The comment says in part:
" ... I'd like to raise the current comfort women issue. Actually I don't care about the comfort women issue Japanese army caused. That's the history and over. Also it was just a problem lasting for five years or so though it was during the war time. However, the current comfort women problem has been going on for over half a century. Yes, the comfort women issue is still going on -- they changed the customers from the Japanese army to the USA army, but their business has kept on going."The following links are provided for further reading:
Modern day comfort women - University of Rhode Island.I have downloaded the article from the University of Rhode Island entitled "Modern Day Comfort Women: The US Military, Transnational Crime and the Trafficking of Women" by Donna M. Hughes, Katherine Y. Chon, and Derek P. Ellerman.
Also you can visit the page (modern comfort women) to know more, which is https://www.facebook.com/pages/Modern-Comfort-Women/389352384499538
The paper is not dated and I cannot at this point say whether it is published anywhere but it makes for an interesting read. In the past I have not paid mind to the issues and scope of analysis that are raised. As a result my interest in the issues of memory, confrontation, and comfort women has now benefitted greatly (the past is never just in the past.)

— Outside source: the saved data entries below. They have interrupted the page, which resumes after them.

(* ===== verification/CommunityInv.v ===== *)
(** * Invariants of the community tables along every run

    [cstep actor] is one operation of one key: a management call, a claim, a
    request, a report, an event of the membership, moderation and room handlers,
    an agent grant or its deletion, the pause and revocation of agents.  [hstep]
    is the host's own work: it opens the tenant again, sets up the slug room,
    imports a configuration, changes the owner with the policy or hands the relay
    over.  The invariants are those of a statement ([stmt]), lifted to runs. *)

From S2P Require Import Prelude GoLib GoCodec GoLemmas GoStrings Nostr Filter Store StoreQuery Policy Sites Roster Agents Community CommunityExec Membership Rooms CommunityProps.

(** ** Agents, configuration and the start as statements *)

Lemma dropAgentRoleTx_stmts auth slug db agent : stmts auth slug (roster db) (roster (dropAgentRoleTx db agent)).
Proof.
  unfold dropAgentRoleTx. destruct (members db !! agent); [|apply rtc_refl]. destruct (String.eqb _ _); [|apply rtc_refl].
  apply rtc_once, st_delete.
Qed.

Lemma applyAgentGrantTx_stmts auth slug db grant now : stmts auth slug (roster db) (roster (applyAgentGrantTx db grant now)).
Proof.
  unfold applyAgentGrantTx. cbv zeta. destruct (0 <? _); [apply (dropAgentRoleTx_stmts auth slug (put_grant db _ _))|].
  cbn [roster recordTx put_grant]. unfold members. cbn [roster put_grant].
  destruct (r_members (roster db) !! G_Agent grant) eqn:E; [apply rtc_refl|]. apply rtc_once, st_insert; [exact E|]. by right.
Qed.

Lemma revokeAgentTx_stmts auth slug db actor agent now detail : stmts auth slug (roster db) (roster (revokeAgentTx db actor agent now detail)).
Proof.
  unfold revokeAgentTx. destruct (agent_grants db !! agent); [|apply rtc_refl]. destruct (_ && _); [|apply rtc_refl].
  apply (dropAgentRoleTx_stmts auth slug (put_grant db _ _)).
Qed.

Lemma ApplyAgentEventTx_stmts `{NostrKeys} `{GoUnicode} `{GoJson} auth slug ok db e now db' :
  ApplyAgentEventTx ok db e now = Ok db' → stmts auth slug (roster db) (roster db').
Proof.
  unfold ApplyAgentEventTx. destruct (Kind e =? KIND_AGENT_GRANT).
  { intros ([] & _ & (g & _ & [= <-])%result_bind_Ok)%result_bind_Ok. apply applyAgentGrantTx_stmts. }
  destruct (Kind e =? KIND_DELETION); intros [= <-]; [|apply rtc_refl]. unfold revokeDeletedGrantsTx.
  revert db. induction (etags e) as [|tag l IH]; intros db; cbn [fold_left]; [apply rtc_refl|]. etrans; [|apply IH].
  unfold revoke_tag. destruct (deleted_agent db e tag); [|apply rtc_refl]. destruct (negb _); [apply rtc_refl|apply revokeAgentTx_stmts].
Qed.
(* ===== verification/Auth.v ===== *)
(** * protocol/auth: request proofs

    NIP-98, NIP-42, BUD-11 and GRASP-08 verification (auth.go, grasp08.go).
    The clock is an argument in nanoseconds; the replay cache and the active
    challenges are maps threaded through the calls, as the mutex serializes
    them.  A random challenge is an argument of [Issue].  net/url is [GoURLs]:
    the parsed fields the code reads. *)

From S2P Require Import Prelude GoLib GoCodec GoLemmas GoStrings Nostr Filter.

(** A parsed URL and its methods, and the URL rebuilt with another path. *)
Record URLParts := mkURLParts {
  p_scheme : string; p_host : string; p_hostname : string; p_port : string; p_user : bool; p_opaque : string;
  p_escaped : string; p_query : string; p_fragment : string }.
Class GoURLs := {
  parse_url : string → option URLParts;
  path_unescape : string → option string;
  (** [String] after [Path], [RawPath], [RawQuery], [Fragment] are set to the
      unescaped path, the escaped path and empty strings *)
  url_at_path : URLParts → string → string → string;
}.

(** session.go: the principals of a connection and the relay identity their
    proofs were checked against. *)
Record Session := mkSession { S_PubKeys : list string; S_RelayURL : string; S_RemoteIP : string }.

Definition tokenSkew : Z := 60 * 1000000000.
Definition unix_seconds (t : Z) : Z := t / 1000000000.

Definition authError {A} (reason : string) : result A := Err ("auth-required: " +:+ reason).
Definition ErrMissingAuthorization : string := "auth-required: missing Nostr Authorization header".
Definition ErrGRASP08Unauthorized : string := "auth-required:".

(** [if err := check; err != nil] with the error wrapped by [authError]. *)
Definition auth_wrap {A} (r : result A) : result A := match r with Ok a => Ok a | Err m => authError m end.
Definition auth_guard (bad : bool) (reason : string) : result unit := if bad then authError reason else mret tt.

Definition outsideSkew (now createdAt : Z) : bool :=
  let delta := wrap64 (unix_seconds now - createdAt) in (60 <? delta) || (delta <? -60).

Definition hashBytes (value : list Z) : string := hex_encode (sha256 value).

(** ** Replay cache *)

Notation Seen := (gmap string Z).

Definition mark (seen : Seen) (id : string) (now : Z) : Seen * result unit :=
  let kept := filter (λ kv : string * Z, now - kv.2 <= tokenSkew) seen in
  match kept !! id with
  | Some _ => (kept, authError "token replay detected")
  | None => (<[id := now]> kept, mret tt)
  end.

Definition requiresBlobScope (action : string) : bool := contains ["upload"; "delete"; "mirror"; "media"] action.

(** [strings.LastIndex(s, sub)] as the text before and after. *)
Fixpoint split_last (sub s : string) : option (string * string) :=
  match s with
  | EmptyString => if String.eqb sub "" then Some ("", "") else None
  | String a r =>
    match split_last sub r with
    | Some (before, after) => Some (String a before, after)
    | None => if HasPrefix s sub then Some ("", String.substring (String.length sub) (String.length s) s) else None
    end
  end.

Section Auth.
Context `{NostrCrypto} `{GoUnicode} `{GoJson} `{GoURLs}.

Definition decodeBase64 (value : string) : option (list Z) :=
  head (omap (λ enc, DecodeString enc value) [StdEncoding; RawStdEncoding; URLEncoding; RawURLEncoding]).

Definition decodeToken (header tokenName : string) : result Event :=
  match Fields header with
  | [scheme; value] =>
    if EqualFold scheme "Nostr" then
      match decodeBase64 value with
      | None => authError ("malformed " +:+ tokenName +:+ " token")
      | Some raw => auth_wrap (Parse (string_of_bytes raw))
      end
    else Err ErrMissingAuthorization
  | _ => Err ErrMissingAuthorization
  end.

Definition normalizedRequestURL (raw : string) : option string :=
  match parse_url (TrimSpace raw) with
  | None => None
  | Some u =>
    if String.eqb (p_scheme u) "" || String.eqb (p_host u) "" || p_user u
       || negb (String.eqb (p_fragment u) "") || negb (String.eqb (p_opaque u) "") then None
    else
      let path := if String.eqb (p_escaped u) "" then "/" else p_escaped u in
      let host := ToLower (p_hostname u) +:+ (if String.eqb (p_port u) "" then "" else ":" +:+ p_port u) in
      Some (ToLower (p_scheme u) +:+ "://" +:+ host +:+ path +:+ "?" +:+ p_query u)
  end.

Definition sameRequestURL (signed requested : string) : result unit :=
  match normalizedRequestURL requested, normalizedRequestURL signed with
  | Some want, Some got => auth_guard (negb (String.eqb got want)) "token was signed for another URL"
  | _, _ => authError "token was signed for another URL"
  end.

(** The checks of [verifyNIP98] before the event is marked as seen. *)
Definition nip98_checks (now : Z) (header rawURL method body : string) (checkPayload : bool) : result Event :=
  e ← decodeToken header "NIP-98";
  auth_wrap (Validate e);;
  auth_guard (negb (Kind e =? 27235)) "token must be kind 27235";;
  auth_guard (outsideSkew now (CreatedAt e)) "token expired";;
  sameRequestURL (Tag e "u") rawURL;;
  auth_guard (negb (String.eqb (ToUpper (Tag e "method")) (ToUpper method))) "token was signed for another method";;
  let payload := Tag e "payload" in
  auth_guard (checkPayload && (negb (String.eqb body "") || negb (String.eqb payload ""))
              && negb (String.eqb payload (hashBytes (bytes_of body)))) "token payload hash does not match the body";;
  mret e.

Definition verifyNIP98 (seen : Seen) (now : Z) (header rawURL method body : string) (checkPayload : bool)
    : Seen * result Event :=
  match nip98_checks now header rawURL method body checkPayload with
  | Err m => (seen, Err m)
  | Ok e => let '(seen', r) := mark seen (ID e) now in (seen', r;; mret e)
  end.

Definition VerifyNIP98 (seen : Seen) (now : Z) (header rawURL method body : string) : Seen * result Event :=
  verifyNIP98 seen now header rawURL method body true.
Definition VerifyNIP98Deferred (seen : Seen) (now : Z) (header rawURL method : string) : Seen * result Event :=
  verifyNIP98 seen now header rawURL method "" false.

Definition blossomServerScope (e : Event) (server : string) : bool :=
  existsb (λ value, EqualFold (TrimSpace value) (TrimSpace server)) (TagValues e "server")
  || Nat.eqb (List.length (TagValues e "server")) 0.

(** The x tags name the blob, or there are none. *)
Definition names_blob (e : Event) (blobHash : string) : bool :=
  Nat.eqb (List.length (TagValues e "x")) 0 || contains (TagValues e "x") blobHash.

Definition verifyBlossom (now : Z) (header action server blobHash : string) (strict : bool) : result Event :=
  e ← decodeToken header "Blossom";
  auth_wrap (Validate e);;
  auth_guard (negb (Kind e =? 24242)) "token must be kind 24242";;
  auth_guard (negb (String.eqb (Tag e "t") action)) ("token is not for " +:+ action);;
  auth_guard (strict && negb (String.eqb server "") && negb (blossomServerScope e server))
    "token is not scoped to this server";;
  auth_guard ((Expiration e =? 0) || (Expiration e <=? unix_seconds now)) "token expired";;
  auth_guard (unix_seconds now <? CreatedAt e) "token is from the future";;
  auth_guard (strict && requiresBlobScope action && Nat.eqb (List.length (TagValues e "x")) 0)
    "token must include an x tag";;
  auth_guard (strict && negb (String.eqb blobHash "") && negb (names_blob e blobHash))
    "token x tag does not name this blob";;
  mret e.

Definition VerifyBlossom (now : Z) (header action : string) : result Event :=
  verifyBlossom now header action "" "" false.
Definition VerifyBlossomRequest (now : Z) (header action server blobHash : string) : result Event :=
  verifyBlossom now header action server blobHash true.

Definition IsBlossomAuthorization (header : string) : bool :=
  match decodeToken header "Blossom" with Ok e => Kind e =? 24242 | Err _ => false end.

Definition WhoAsks (seen : Seen) (now : Z) (header rawURL method body action blobHash : string)
    : Seen * result (list string) :=
  if String.eqb (TrimSpace header) "" then (seen, mret [])
  else match decodeToken header "authorization" with
  | Err m => (seen, Err m)
  | Ok e =>
    if Kind e =? 24242 then
      (seen,
       auth_guard (String.eqb action "") "this door takes a NIP-98 signature";;
       e ← VerifyBlossom now header action;
       auth_guard (negb (String.eqb blobHash "") && negb (names_blob e blobHash)) "token x tag does not name this blob";;
       mret [PubKey e])
    else
      let '(seen', r) := VerifyNIP98 seen now header rawURL method body in
      (seen', e ← r; mret [PubKey e])
  end.

Definition ValidateBlobPayload (header actualSHA : string) : result unit :=
  e ← decodeToken header "authorization";
  auth_wrap (Validate e);;
  if Kind e =? 24242 then auth_guard (negb (names_blob e actualSHA)) "token x tag does not name this blob"
  else if Kind e =? 27235 then
    auth_guard (negb (String.eqb (Tag e "payload") actualSHA)) "token payload hash does not match the blob hash"
  else authError "token must be kind 24242 or 27235".

Definition ValidateBlossomPayload (now : Z) (header action actualSHA : string) : result unit :=
  e ← VerifyBlossom now header action;
  auth_guard (negb (names_blob e actualSHA)) "token x tag does not name this blob".

(** ** NIP-42 challenges *)

(** [m.active], from challenge to its expiry. *)
Definition prune (active : gmap string Z) (now : Z) : gmap string Z :=
  filter (λ kv : string * Z, now < kv.2) active.

Definition Issue (active : gmap string Z) (now : Z) (challenge : string) : gmap string Z :=
  <[challenge := now + tokenSkew]> (prune active now).

Definition challenge_checks (relayURL : string) (now : Z) (e : Event) : result unit :=
  auth_wrap (Validate e);;
  auth_guard (negb (Kind e =? 22242)) "AUTH event must be kind 22242";;
  auth_guard (outsideSkew now (CreatedAt e)) "AUTH event timestamp expired";;
  auth_guard (negb (String.eqb (Tag e "relay") relayURL)) "AUTH event names another relay".

Definition VerifyChallenge (relayURL : string) (active : gmap string Z) (now : Z) (e : Event)
    : gmap string Z * result unit :=
  match challenge_checks relayURL now e with
  | Err m => (active, Err m)
  | Ok _ =>
    let active := prune active now in
    match active !! Tag e "challenge" with
    | None => (active, authError "AUTH challenge is unknown or already used")
    | Some _ => (delete (Tag e "challenge") active, mret tt)
    end
  end.

(** ** GRASP-08 *)

Definition grasp_suffix (suffix : string) : bool :=
  contains [""; "/info/refs"; "/git-upload-pack"; "/git-receive-pack"] suffix.

Definition GRASP08RepositoryRoot (raw : string) : option string :=
  match parse_url raw with
  | None => None
  | Some u =>
    if negb (contains ["http"; "https"] (p_scheme u)) || String.eqb (p_host u) "" || p_user u then None
    else match split_last ".git" (p_escaped u) with
    | None => None
    | Some (before, suffix) =>
      let rootPath := before +:+ ".git" in
      if negb (String.eqb suffix "") && negb (HasPrefix suffix "/") then None
      else if negb (grasp_suffix suffix) then None
      (* the code also tests [rootPath] for a trailing slash: it ends in .git *)
      else match path_unescape rootPath with
      | None => None
      | Some unescaped => Some (url_at_path u unescaped rootPath)
      end
    end
  end.

Definition VerifyGRASP08 (now : Z) (header rawURL : string) : result Event :=
  let refuse := Err ErrGRASP08Unauthorized in
  match decodeToken header "GRASP-08" with
  | Err _ => refuse
  | Ok e =>
    if negb (is_ok (Validate e)) || negb (Kind e =? 27235) then refuse
    else if (CreatedAt e <? wrap64 (unix_seconds now - 60)) || (wrap64 (unix_seconds now + 60) <? CreatedAt e) then refuse
    else if negb (String.eqb (Tag e "method") "GET") then refuse
    else match GRASP08RepositoryRoot rawURL with
    | None => refuse
    | Some root => if is_ok (sameRequestURL (Tag e "u") root) then mret e else refuse
    end
  end.
End Auth.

The introduction offers some insight into what is covered in the academic paper:
The U.S. military bases in Republic of Korea (commonly known as South Korea) form an international hub for trafficking of women for prostitution and related forms of sexual exploitation. The trafficking of women is a lucrative moneymaker for transnational organized crime networks, ranking third, behind drugs and arms, in criminal earnings. The traffickers recruit and transport women to meet the demand largely created by U.S. military personnel and civilian men in South Korea and the United States. In some cases, the U.S. servicemen themselves are traffickers working with Asian organized crime networks.
This paper will examine three types of trafficking that are connected to US military bases in South Korea: Domestic trafficking of Korean women to clubs around the military bases in South Korea, transnational trafficking of women to clubs around military bases in South Korea, and the transnational trafficking of women from South Korea to massage parlors in the United States. Although, the three types of trafficking will be discussed separately, in reality, they sometimes overlap. For example, in one case a Korean woman was the victim of multiple acts of trafficking: She was abducted at age 14 from her village in South Korea, and was repeatedly raped and exploited by soldiers of the South Korean army. An American soldier brought her to the U.S. through a sham marriage, where she was then trafficked within the U.S. on a massage parlor circuit.I cannot vouch for what the FaceBook links contain as some of you know that I actively do not participate in anything related to FaceBook - to the sometimes great annoyance of DD.
With the revelations coming from Edward Snowden maybe more folks should withdraw their consent and participation from FaceBook - but that is another story for another time.
Anyway, thank you to the anonymous commenter who made the above information available. I hope to hear more from you.